EXCERPTED RECORDS -
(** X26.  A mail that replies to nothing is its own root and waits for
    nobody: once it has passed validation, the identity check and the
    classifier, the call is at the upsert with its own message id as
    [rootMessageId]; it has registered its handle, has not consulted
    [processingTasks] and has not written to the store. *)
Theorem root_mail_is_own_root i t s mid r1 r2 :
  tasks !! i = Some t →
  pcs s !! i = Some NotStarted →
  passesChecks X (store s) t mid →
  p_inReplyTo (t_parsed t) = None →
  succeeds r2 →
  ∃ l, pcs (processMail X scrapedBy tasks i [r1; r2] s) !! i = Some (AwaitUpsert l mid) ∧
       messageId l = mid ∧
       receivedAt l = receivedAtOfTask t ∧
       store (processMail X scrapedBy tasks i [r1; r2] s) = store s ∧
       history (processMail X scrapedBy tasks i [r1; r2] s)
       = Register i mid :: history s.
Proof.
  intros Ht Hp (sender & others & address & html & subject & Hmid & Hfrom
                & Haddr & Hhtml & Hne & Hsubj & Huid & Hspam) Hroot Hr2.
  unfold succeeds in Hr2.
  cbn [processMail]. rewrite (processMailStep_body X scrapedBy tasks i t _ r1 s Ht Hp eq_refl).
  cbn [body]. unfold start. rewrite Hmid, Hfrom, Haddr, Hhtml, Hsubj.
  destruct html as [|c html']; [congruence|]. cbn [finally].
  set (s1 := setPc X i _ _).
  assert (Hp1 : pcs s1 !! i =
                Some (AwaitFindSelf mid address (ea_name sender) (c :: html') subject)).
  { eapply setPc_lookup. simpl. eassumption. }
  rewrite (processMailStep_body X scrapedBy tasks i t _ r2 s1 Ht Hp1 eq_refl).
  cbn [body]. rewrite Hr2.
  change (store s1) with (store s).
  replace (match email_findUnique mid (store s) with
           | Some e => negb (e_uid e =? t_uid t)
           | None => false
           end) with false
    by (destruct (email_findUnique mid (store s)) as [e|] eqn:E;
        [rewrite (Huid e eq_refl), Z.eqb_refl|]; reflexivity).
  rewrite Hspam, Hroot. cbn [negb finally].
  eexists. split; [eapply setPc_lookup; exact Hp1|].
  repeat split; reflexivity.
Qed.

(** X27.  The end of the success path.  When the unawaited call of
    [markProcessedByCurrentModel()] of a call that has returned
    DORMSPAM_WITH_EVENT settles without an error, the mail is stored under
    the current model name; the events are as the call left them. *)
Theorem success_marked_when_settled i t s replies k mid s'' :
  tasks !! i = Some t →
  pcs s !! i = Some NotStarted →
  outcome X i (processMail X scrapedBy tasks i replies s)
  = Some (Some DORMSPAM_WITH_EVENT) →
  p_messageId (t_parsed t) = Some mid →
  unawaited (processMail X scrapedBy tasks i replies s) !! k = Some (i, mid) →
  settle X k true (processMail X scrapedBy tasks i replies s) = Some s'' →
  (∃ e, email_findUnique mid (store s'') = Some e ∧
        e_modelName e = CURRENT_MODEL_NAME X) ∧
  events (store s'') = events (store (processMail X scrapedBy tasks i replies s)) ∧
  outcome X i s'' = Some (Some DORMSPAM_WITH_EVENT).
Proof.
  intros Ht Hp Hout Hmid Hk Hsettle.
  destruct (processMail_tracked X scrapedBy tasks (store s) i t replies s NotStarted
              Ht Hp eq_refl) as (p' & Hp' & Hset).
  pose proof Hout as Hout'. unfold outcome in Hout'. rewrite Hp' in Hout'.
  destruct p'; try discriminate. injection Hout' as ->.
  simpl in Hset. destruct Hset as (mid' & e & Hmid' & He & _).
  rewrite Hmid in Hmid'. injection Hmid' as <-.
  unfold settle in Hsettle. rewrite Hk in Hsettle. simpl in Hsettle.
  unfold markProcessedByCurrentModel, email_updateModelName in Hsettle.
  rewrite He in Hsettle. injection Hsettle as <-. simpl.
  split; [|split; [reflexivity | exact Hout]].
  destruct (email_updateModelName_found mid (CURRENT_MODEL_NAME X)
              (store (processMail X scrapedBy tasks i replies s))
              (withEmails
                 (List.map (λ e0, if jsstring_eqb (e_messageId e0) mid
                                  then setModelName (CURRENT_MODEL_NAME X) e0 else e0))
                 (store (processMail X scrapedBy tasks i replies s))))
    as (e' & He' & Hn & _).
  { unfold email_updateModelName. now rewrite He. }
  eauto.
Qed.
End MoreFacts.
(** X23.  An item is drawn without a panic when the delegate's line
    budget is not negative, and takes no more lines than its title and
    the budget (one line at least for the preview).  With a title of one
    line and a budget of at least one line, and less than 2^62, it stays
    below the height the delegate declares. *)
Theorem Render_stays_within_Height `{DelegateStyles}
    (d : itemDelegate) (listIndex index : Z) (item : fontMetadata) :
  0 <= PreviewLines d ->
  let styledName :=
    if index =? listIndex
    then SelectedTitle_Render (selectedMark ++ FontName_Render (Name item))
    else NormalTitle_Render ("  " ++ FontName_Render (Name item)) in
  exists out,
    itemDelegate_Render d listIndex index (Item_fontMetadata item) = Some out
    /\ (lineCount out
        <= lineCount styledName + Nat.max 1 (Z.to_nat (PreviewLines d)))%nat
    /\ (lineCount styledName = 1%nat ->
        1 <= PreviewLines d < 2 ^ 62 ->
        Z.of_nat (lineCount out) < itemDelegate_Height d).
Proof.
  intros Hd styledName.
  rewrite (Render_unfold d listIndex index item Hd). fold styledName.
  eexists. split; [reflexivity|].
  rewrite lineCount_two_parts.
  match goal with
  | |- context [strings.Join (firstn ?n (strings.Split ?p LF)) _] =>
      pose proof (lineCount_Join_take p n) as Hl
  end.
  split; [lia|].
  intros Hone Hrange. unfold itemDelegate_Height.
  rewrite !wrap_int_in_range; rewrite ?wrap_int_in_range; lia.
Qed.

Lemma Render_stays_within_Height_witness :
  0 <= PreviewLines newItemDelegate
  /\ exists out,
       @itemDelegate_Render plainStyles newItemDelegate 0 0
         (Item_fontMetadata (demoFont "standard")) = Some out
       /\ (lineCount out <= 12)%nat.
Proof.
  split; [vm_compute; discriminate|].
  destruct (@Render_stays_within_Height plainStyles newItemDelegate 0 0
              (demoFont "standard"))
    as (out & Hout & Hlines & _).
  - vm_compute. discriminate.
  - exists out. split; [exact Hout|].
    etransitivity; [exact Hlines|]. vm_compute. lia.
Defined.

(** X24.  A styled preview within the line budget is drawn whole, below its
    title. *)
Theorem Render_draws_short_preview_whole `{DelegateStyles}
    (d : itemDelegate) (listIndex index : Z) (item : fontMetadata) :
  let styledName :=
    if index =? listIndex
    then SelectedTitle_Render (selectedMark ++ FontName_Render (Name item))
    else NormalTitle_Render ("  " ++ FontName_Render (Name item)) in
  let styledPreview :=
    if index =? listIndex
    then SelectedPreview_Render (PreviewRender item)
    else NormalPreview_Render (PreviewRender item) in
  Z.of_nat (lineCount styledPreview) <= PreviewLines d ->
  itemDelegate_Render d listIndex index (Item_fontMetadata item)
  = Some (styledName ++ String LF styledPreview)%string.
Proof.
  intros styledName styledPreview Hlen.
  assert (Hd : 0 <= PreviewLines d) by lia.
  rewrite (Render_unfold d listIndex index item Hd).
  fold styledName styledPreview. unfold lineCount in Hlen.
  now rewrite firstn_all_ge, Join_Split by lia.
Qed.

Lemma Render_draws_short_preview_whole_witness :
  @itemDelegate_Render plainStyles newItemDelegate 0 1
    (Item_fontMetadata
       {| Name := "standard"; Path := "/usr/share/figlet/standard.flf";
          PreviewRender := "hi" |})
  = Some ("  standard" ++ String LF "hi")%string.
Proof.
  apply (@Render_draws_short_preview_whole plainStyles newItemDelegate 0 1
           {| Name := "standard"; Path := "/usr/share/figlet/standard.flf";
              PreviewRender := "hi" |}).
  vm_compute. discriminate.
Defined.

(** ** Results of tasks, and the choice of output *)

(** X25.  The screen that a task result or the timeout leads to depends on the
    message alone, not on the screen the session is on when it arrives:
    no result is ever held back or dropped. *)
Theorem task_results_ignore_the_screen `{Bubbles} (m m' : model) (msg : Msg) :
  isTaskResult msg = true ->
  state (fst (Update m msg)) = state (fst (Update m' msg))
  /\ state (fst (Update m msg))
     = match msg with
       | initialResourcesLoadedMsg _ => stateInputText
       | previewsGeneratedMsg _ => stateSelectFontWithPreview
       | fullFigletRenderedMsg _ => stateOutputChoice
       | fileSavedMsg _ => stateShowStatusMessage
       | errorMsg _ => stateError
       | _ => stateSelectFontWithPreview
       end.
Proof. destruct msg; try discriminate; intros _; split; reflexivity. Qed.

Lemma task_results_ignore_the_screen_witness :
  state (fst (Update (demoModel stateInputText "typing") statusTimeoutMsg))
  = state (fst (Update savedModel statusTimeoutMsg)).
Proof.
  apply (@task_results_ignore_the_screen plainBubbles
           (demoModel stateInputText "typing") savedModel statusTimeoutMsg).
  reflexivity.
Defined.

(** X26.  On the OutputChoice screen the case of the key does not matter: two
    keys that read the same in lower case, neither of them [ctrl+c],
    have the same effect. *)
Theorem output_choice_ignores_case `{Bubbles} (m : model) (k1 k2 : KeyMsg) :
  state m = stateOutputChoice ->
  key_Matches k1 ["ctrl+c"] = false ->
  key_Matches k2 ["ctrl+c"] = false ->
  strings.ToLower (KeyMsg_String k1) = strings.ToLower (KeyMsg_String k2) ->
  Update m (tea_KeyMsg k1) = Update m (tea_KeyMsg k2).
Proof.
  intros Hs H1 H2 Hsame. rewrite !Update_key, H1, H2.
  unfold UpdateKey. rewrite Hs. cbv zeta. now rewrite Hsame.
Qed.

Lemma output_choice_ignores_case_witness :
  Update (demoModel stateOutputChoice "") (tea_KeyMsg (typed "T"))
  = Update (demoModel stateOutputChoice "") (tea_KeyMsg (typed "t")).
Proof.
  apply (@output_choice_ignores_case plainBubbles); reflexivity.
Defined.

TASK -
Among the lines above, which hold the word "PreviewRender"? Report each one.

COMPLETED EXERCISE -
    then SelectedPreview_Render (PreviewRender item)
    else NormalPreview_Render (PreviewRender item) in
          PreviewRender := "hi" |})
              PreviewRender := "hi" |}).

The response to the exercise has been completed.